# Power Supply



## rbrunne1 (Sep 22, 2007)

While searching eBay, I came across a couple of sources for cheap, switching power supplies:

http://cgi.ebay.com/18V-10A-DC-Univ...emQQptZLH_DefaultDomain_0?hash=item414b594e80

http://cgi.ebay.com/ws/eBayISAPI.dll?ViewItem&item=390041496727&ssPageName=STRK:MEWAX:IT

I know everyone covets an adjustable power supply, but there are other methods to vary the voltage.

I'm interested in anyone's comments on the suitability of these power supplies for HO slot car applications.

Thanks,

Bob B.


----------



## AfxToo (Aug 29, 2003)

Those would work very well, although the shipping from China brings the price up a bit. You could conceivably put 4 of these is a case with switching, fusing, and safer packaging and power a 4 lane track with 10A dedicated power per lane for less than $150. Not bad.

Varying output voltage after the fact, at the rated output voltage and current levels, can be very expensive because you need big and expensive components to handle the current.
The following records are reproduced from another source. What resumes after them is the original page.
Lemma X15_plain_handler_success_witness :
  IHandler.handle Scenario.StepHandler Scenario.Step Scenario.fresh_handler
    = (Ok [Scenario.Done],
       {| _return_messages := [Scenario.Done]; uow := Scenario.fresh_uow |}, []).
Proof.
  apply (X15_plain_handler_success Scenario.StepHandler Scenario.Step
           Scenario.fresh_handler
           {| _return_messages := [Scenario.Done]; uow := Scenario.fresh_uow |} []);
    reflexivity.
Defined.

(** X16. A handler whose Unit of Work has no repository fails in
    [enter], outside the [try] block: [handle] throws a [TypeError],
    [_handle] never runs, nothing is logged and the instance is
    unchanged. *)
Theorem X16_handler_without_repository
    (C : HandlerClass) (K : UnitOfWorkClass) (m : Message) (h : Handler) :
  uow_class C = Some K →
  has_repo K = false →
  IHandler.handle C m h = (Throw IUnitOfWork.type_error, h, []).
Proof.
  intros Huow Hrepo. destruct h as [rm u]. run_handler Huow Hrepo. reflexivity.
Qed.

Lemma X16_handler_without_repository_witness :
  IHandler.handle Cases.DetachedHandler Scenario.Step Scenario.fresh_handler
    = (Throw IUnitOfWork.type_error, Scenario.fresh_handler, []).
Proof.
  apply (X16_handler_without_repository Cases.DetachedHandler Cases.detached_uow);
    reflexivity.
Defined.



(** ** The bus: further behaviour *)

Ltac bus_step :=
  unfold MessageBus.dispatch, MessageBus.handleCommand, MessageBus.handleEvent,
    MessageBus.isCommand, MessageBus.isEvent, constructor_name,
    MessageBus.push, MessageBus.in_world, bind, ret, throw, modify;
  cbv beta iota zeta.

Section BusFurther.
Context {W : Type} (B : MessageBus.Wiring W).
Import MessageBus.

(** X18. A message that is neither a command nor an event makes the run
    reject with [<message> was not a Command or Event]; no handler runs
    and what is queued behind it is not processed. *)
Theorem X18_plain_message_rejects
    (fuel : nat) (n : string) (rest : list Message) (w : W) :
  loop B (S fuel) {| queue := Plain n :: rest; world := w |}
    = {| completion :=
           Rejected (JsError "Error"
                       (message_text B (Plain n) +:+ " was not a Command or Event"));
         final := {| queue := rest; world := w |};
         trace := [];
         processed := [Plain n] |}.
Proof. reflexivity. Qed.

(** X19. When the handler resolved for the head message throws, the run
    rejects with that same error at once: the rest of the queue is left
    unprocessed, and the world stays as the failing handler left it. *)
Theorem X19_handler_error_aborts_chain
    (fuel : nat) (m : Message) (rest : list Message) (w w1 : W)
    (h : HandlerRef W) (e : JsValue) (t1 : list Obs) :
  resolve B m = Some h →
  h m w = (Throw e, w1, t1) →
  loop B (S fuel) {| queue := m :: rest; world := w |}
    = {| completion := Rejected e;
         final := {| queue := rest; world := w1 |};
         trace := t1;
         processed := [m] |}.
Proof.
  intros Hres Hh. destruct m as [n j|n d err|n]; unfold resolve in Hres; [| |done].
  - simpl. bus_step. rewrite Hres. simpl. rewrite Hh. reflexivity.
  - simpl. bus_step. rewrite Hres. simpl. rewrite Hh. reflexivity.
Qed.

(** X20. A run that resolves has emptied the queue, and it took at most
    as many messages off the queue as it was allowed iterations. *)
Theorem X20_resolved_run_drains_queue (fuel : nat) (b : Bus W) :
  completion (loop B fuel b) = Resolved →
  queue (final (loop B fuel b)) = []
  ∧ (List.length (processed (loop B fuel b)) ≤ fuel)%nat.
Proof.
  revert b. induction fuel as [|fuel IH]; intros [q w]; simpl.
  - destruct q as [|m rest]; simpl; [done | discriminate].
  - destruct q as [|m rest]; simpl; [split; [done | lia]|].
    destruct (dispatch B m _) as [[[[]|v] b1] t1]; simpl; [|discriminate].
    intros Hc. destruct (IH b1 Hc) as [Hq Hlen]. split; [done | lia].
Qed.
Variable fmt_float : float -> string.
Variable grid : Type.
Variable create_auf_params_grid :
  list (string * output_value grid) -> list (float * float) -> list string -> string ->
  list (list Z) -> option Z -> py grid.
Variable filters : list string.
Variable auf_points : list (float * float).
Variable c : config.
Variable cat : catalogue.
Variable tiles : list nat.
Variable st : loop_state.

Lemma fill_column_combination (longestnm : Z) (i : nat) (p : float * float) (j : nat)
  (filt : string) (out : auf_output) (Ns Ms : list float) :
  assigned 0%Z (arraylengths st) j i = Z.of_nat (length Ns) ->
  Ns <> [] -> length Ms = length Ns ->
  dict_get (perturb_auf_combo fmt_float p filt) (perturb_auf_outputs st) = Some out ->
  dict_get "Narray" out = Some (np.Floats Ns) ->
  dict_get "magarray" out = Some (np.Floats Ms) ->
  exists rest_n rest_m,
    fill_column fmt_float st longestnm i p j filt
    = inr ((Ns ++ rest_n)%list, (Ms ++ rest_m)%list).
Proof.
  intros HL Hne Hlen Hout Hn Hm. unfold fill_column. rewrite HL.
  destruct (Z.eqb_spec (Z.of_nat (length Ns)) 0) as [E|_].
  { destruct Ns; [congruence | simpl in E; lia]. }
  unfold dict_item. rewrite Hout. cbn [bind ret]. rewrite Hn, Hm. cbn [bind ret as_vector].
  rewrite Nat2Z.id, assign_row_same. cbn [bind]. rewrite <- Hlen.
  rewrite assign_row_same. cbn [bind ret]. eauto.
Qed.

End FinishFacts.

End finish_properties.

(** ** make_perturb_aufs without the perturbation component *)

Module off_properties.

Import perturbation_auf.
Import perturbation_properties.
Import loop_properties.
Import finish_properties.

Lemma check_arguments_off (c : config) :
  include_perturb_auf c = false -> check_arguments c = inr c.
Proof.
  destruct c as [inc j0 tdf dmc psf tsn tfn tfns tmf tnf arf nt dm dr rfw rpsf dd lc
                 snr al fg cmau wv zm nz ab fn a0 a1 aw].
  cbn. intros ->. reflexivity.
Qed.

(** *** Keys of the dictionary *)

Lemma list_ascii_of_string_app (a b : string) :
  list_ascii_of_string (a ++ b) = (list_ascii_of_string a ++ list_ascii_of_string b)%list.
Proof.
  induction a as [|ch a IH]; simpl; [reflexivity | now rewrite IH].
Qed.

Lemma dash_in_combo (fmt_float : float -> string) (p : float * float) (filt : string) :
  In "-"%char (list_ascii_of_string (perturb_auf_combo fmt_float p filt)).
Proof.
  unfold perturb_auf_combo. rewrite list_ascii_of_string_app. apply in_or_app. right.
  simpl. left. reflexivity.
Qed.

Lemma combo_is_no_grid_name (fmt_float : float -> string) (p : float * float) (filt : string) :
  perturb_auf_combo fmt_float p filt <> "fourier_grid"%string
  /\ perturb_auf_combo fmt_float p filt <> "frac_grid"%string
  /\ perturb_auf_combo fmt_float p filt <> "flux_grid"%string.
Proof.
  pose proof (dash_in_combo fmt_float p filt) as H.
  repeat split; intro E; rewrite E in H; simpl in H; intuition discriminate.
Qed.

Lemma dict_get_map {V W : Type} (f : V -> W) (key : string) (d : list (string * V)) :
  dict_get key (map (fun kv => (fst kv, f (snd kv))) d) = option_map f (dict_get key d).
Proof.
  induction d as [|[k v] d IH]; simpl; [reflexivity|].
  destruct (String.eqb k key); [reflexivity | exact IH].
Qed.
(** * bf3.py: a run-length folding brainfuck interpreter

    A shallow embedding of [src/python/bf3.py] (class [Interpreter]):
    the compiler [parse], which folds runs of same-kind instructions and
    nests loop bodies with an explicit stack, and the executor [execute],
    which walks the compiled tree over a growable tape of cells.

    Python integers are unbounded, so they are [Z].  Python lists are Rocq
    lists in the same order (element 0 first); indexing follows Python,
    negative indices included.  An exception leaves the attributes of the
    interpreter as they were when it was raised, so every operation is a
    computation in a state-and-exception monad over the [Interpreter]
    record.  [sys.stdin] and [sys.stdout] are two more components of that
    state: the characters not yet read and the characters written so far,
    each a Unicode code point.  [sys.stdout] is the stream Python opens by
    default: utf-8 with strict error handling, which encodes a character
    when it is written.

    Not modelled: the wall-clock measurements of [run] and its two report
    lines, the command line and the file reading of [main], and the limits
    of the Python process (recursion depth, memory). *)

From Stdlib Require Import ZArith Ascii String Lia.
From stdpp Require Import base tactics option list.

Local Open Scope Z_scope.

(** ** Tokens and compiled nodes *)

(** [class Token(MultiValueEnum)]: six members, two of them with two
    values each. *)
Inductive Token : Type :=
  | IncrPtr | Incr | StdOut | StdIn | LoopStart | LoopEnd.

Definition Token_eqb (a b : Token) : bool :=
  match a, b with
  | IncrPtr, IncrPtr | Incr, Incr | StdOut, StdOut
  | StdIn, StdIn | LoopStart, LoopStart | LoopEnd, LoopEnd => true
  | _, _ => false
  end.

(** An element of a compiled list is either a [CountedToken] named tuple or
    a Python list, the body of a loop. *)
#[warnings="-register-all"]
Inductive c_token : Type :=
  | CountedToken (token : Token) (count : Z)
  | Loop (body : list c_token).

(** ** Exceptions *)

Inductive exn : Type :=
  | NoMatchingOpen (pos : nat)
      (* Exception("BF script error: no matching open bracket for closed
         bracket at {}".format(self.instr_ptr)) *)
  | NoMatchingClosed
      (* Exception("BF script error: no matching closed bracket for open
         bracket") *)
  | ValueError   (* Token(ch) with no such value, chr() of a C int that
                    is not in range(0x110000), negative shift count *)
  | IndexError   (* list index out of range *)
  | TypeError    (* ord() of a string whose length is not 1 *)
  | OverflowError         (* chr() of an integer that is no C int *)
  | UnicodeEncodeError.   (* a lone surrogate written to sys.stdout *)

(** The two script errors of [parse] are what the specification calls the
    [SyntaxError] kind. *)
Definition is_SyntaxError (e : exn) : bool :=
  match e with
  | NoMatchingOpen _ | NoMatchingClosed => true
  | _ => false
  end.

(** ** The interpreter object *)

Record Interpreter : Type := mkInterpreter {
  stack : list (list c_token);   (* top of the stack is the LAST element *)
  c_tokens : list c_token;
  data_ptr : Z;
  instr_ptr : nat;               (* starts at 0 and is only incremented *)
  program : list ascii;
  cell_size : Z;
  memory : list Z;
  max_int : Z;
  sys_stdin : list Z;            (* code points still to be read *)
  sys_stdout : list Z            (* code points written, oldest first *)
}.

Definition set_stack (v : list (list c_token)) (it : Interpreter) :=
  mkInterpreter v (c_tokens it) (data_ptr it) (instr_ptr it) (program it)
    (cell_size it) (memory it) (max_int it) (sys_stdin it) (sys_stdout it).
Definition set_c_tokens (v : list c_token) (it : Interpreter) :=
  mkInterpreter (stack it) v (data_ptr it) (instr_ptr it) (program it)
    (cell_size it) (memory it) (max_int it) (sys_stdin it) (sys_stdout it).
Definition set_data_ptr (v : Z) (it : Interpreter) :=
  mkInterpreter (stack it) (c_tokens it) v (instr_ptr it) (program it)
    (cell_size it) (memory it) (max_int it) (sys_stdin it) (sys_stdout it).
Definition set_instr_ptr (v : nat) (it : Interpreter) :=
  mkInterpreter (stack it) (c_tokens it) (data_ptr it) v (program it)
    (cell_size it) (memory it) (max_int it) (sys_stdin it) (sys_stdout it).
Definition set_program (v : list ascii) (it : Interpreter) :=
  mkInterpreter (stack it) (c_tokens it) (data_ptr it) (instr_ptr it) v
    (cell_size it) (memory it) (max_int it) (sys_stdin it) (sys_stdout it).
Definition set_memory (v : list Z) (it : Interpreter) :=
  mkInterpreter (stack it) (c_tokens it) (data_ptr it) (instr_ptr it)
    (program it) (cell_size it) v (max_int it) (sys_stdin it) (sys_stdout it).
Definition set_sys_stdin (v : list Z) (it : Interpreter) :=
  mkInterpreter (stack it) (c_tokens it) (data_ptr it) (instr_ptr it)
    (program it) (cell_size it) (memory it) (max_int it) v (sys_stdout it).
Definition set_sys_stdout (v : list Z) (it : Interpreter) :=
  mkInterpreter (stack it) (c_tokens it) (data_ptr it) (instr_ptr it)
    (program it) (cell_size it) (memory it) (max_int it) (sys_stdin it) v.

(** ** State and exception monad *)

Inductive res (A : Type) : Type :=
  | Val (a : A) (it : Interpreter)      (* normal completion *)
  | Exc (e : exn) (it : Interpreter)    (* raised, with the state left behind *)
  | OutOfFuel.                          (* the model's step bound was reached *)
Arguments Val {A} a it.
Arguments Exc {A} e it.
Arguments OutOfFuel {A}.

Definition M (A : Type) : Type := Interpreter -> res A.

Definition ret {A} (a : A) : M A := fun it => Val a it.
Definition bind {A B} (c : M A) (k : A -> M B) : M B :=
  fun it =>
    match c it with
    | Val a it' => k a it'
    | Exc e it' => Exc e it'
    | OutOfFuel => OutOfFuel
    end.
Definition raise {A} (e : exn) : M A := fun it => Exc e it.
Definition out_of_fuel {A} : M A := fun _ => OutOfFuel.
Definition get : M Interpreter := fun it => Val it it.
Definition modify (f : Interpreter -> Interpreter) : M unit :=
  fun it => Val tt (f it).

Notation "x <- c1 ;; c2" := (bind c1 (fun x => c2))
  (at level 100, c1 at next level, right associativity).
Notation "c1 ;; c2" := (bind c1 (fun _ => c2))
  (at level 100, right associativity).

(** ** Python primitives *)

(** [l[i]] for a list of length [len]: the position addressed, if any.
    Indices from [-len] to [-1] count from the end. *)
Definition py_index (len : nat) (i : Z) : option nat :=
  if (0 <=? i) && (i <? Z.of_nat len) then Some (Z.to_nat i)
  else if (- Z.of_nat len <=? i) && (i <? 0) then Some (Z.to_nat (Z.of_nat len + i))
  else None.

Definition getitem (l : list Z) (i : Z) : option Z :=
  match py_index (length l) i with
  | Some n => l !! n
  | None => None
  end.

Definition setitem (l : list Z) (i : Z) (v : Z) : option (list Z) :=
  match py_index (length l) i with
  | Some n => Some (<[n := v]> l)
  | None => None
  end.

(** [a << b] *)
Definition lshift (a b : Z) : M Z :=
  if b <? 0 then raise ValueError else ret (Z.shiftl a b).

(** [chr(v)]: the argument is converted to a C [int] first, 32 bits wide,
    and has to be a code point then. *)
Definition chr (v : Z) : M Z :=
  if (v <? -2147483648) || (2147483647 <? v) then raise OverflowError
  else if (0 <=? v) && (v <? 1114112) then ret v
  else raise ValueError.

(** The lone surrogates U+D800 to U+DFFF, which utf-8 does not encode. *)
Definition surrogate (c : Z) : bool := (55296 <=? c) && (c <=? 57343).

(** The cell values an Output operation can write: the code points that
    are no surrogates. *)
Definition writable (v : Z) : bool :=
  (0 <=? v) && (v <? 1114112) && negb (surrogate v).

(** [ord(s)] *)
Definition ord (s : list Z) : M Z :=
  match s with
  | [c] => ret c
  | _ => raise TypeError
  end.

(** [sys.stdin.read(n)]: up to [n] characters, fewer only at the end of the
    input; everything that is left when [n] is negative. *)
Definition sys_stdin_read (n : Z) : M (list Z) :=
  fun it =>
    if n <? 0 then Val (sys_stdin it) (set_sys_stdin [] it)
    else Val (take (Z.to_nat n) (sys_stdin it))
             (set_sys_stdin (drop (Z.to_nat n) (sys_stdin it)) it).

(** [sys.stdout.write(c)]: the character is encoded at once, and one that
    cannot be is not written. *)
Definition sys_stdout_write (c : Z) : M unit :=
  if surrogate c then raise UnicodeEncodeError
  else modify (fun it => set_sys_stdout (sys_stdout it ++ [c]) it).

(** [self.memory[self.data_ptr]] as an expression *)
Definition load_cell : M Z :=
  fun it =>
    match getitem (memory it) (data_ptr it) with
    | Some v => Val v it
    | None => Exc IndexError it
    end.

(** [self.memory[self.data_ptr] = v] *)
Definition store_cell (v : Z) : M unit :=
  fun it =>
    match setitem (memory it) (data_ptr it) v with
    | Some m => Val tt (set_memory m it)
    | None => Exc IndexError it
    end.

(** [Token(ch)]: lookup by value *)
Definition Token_of (ch : ascii) : option Token :=
  if Ascii.eqb ch ">" || Ascii.eqb ch "<" then Some IncrPtr
  else if Ascii.eqb ch "+" || Ascii.eqb ch "-" then Some Incr
  else if Ascii.eqb ch "." then Some StdOut
  else if Ascii.eqb ch "," then Some StdIn
  else if Ascii.eqb ch "[" then Some LoopStart
  else if Ascii.eqb ch "]" then Some LoopEnd
  else None.

Definition Token_call (ch : ascii) : M Token :=
  match Token_of ch with
  | Some t => ret t
  | None => raise ValueError
  end.

(** [-1 if ch in "<-" else 1] *)
Definition step_of (ch : ascii) : Z :=
  if Ascii.eqb ch "<" || Ascii.eqb ch "-" then -1 else 1.

(** [self.program[i]] for [i >= 0] *)
Definition program_at (i : nat) : M ascii :=
  fun it =>
    match program it !! i with
    | Some ch => Val ch it
    | None => Exc IndexError it
    end.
I know some folks are using variacs or router speed controls on the input side and counting on the power supply to scale the output appropriately. I haven't tested any of these variable input side solutions with either linear or switching power supplies so I don't know what the outcome would be.


----------



## CRC74Z/28 (May 14, 2009)

*cheap adjustable power supply*

I have considered trying one of these power supplies on my track.

http://cgi.ebay.com/90W-UNIVERSAL-Power-Supply-AC-Adapter-For-Laptop-Cord_W0QQitemZ230398294179QQcmdZViewItemQQptZLaptop_Adapters_Chargers?hash=item35a4cef8a3

Anyone tried this or have comments on why it wouldn't work.

Thanks
Chris


----------



## rbrunne1 (Sep 22, 2007)

AfxToo-I was hoping you'd chime in 



AfxToo said:


> ...the shipping from China brings the price up a bit.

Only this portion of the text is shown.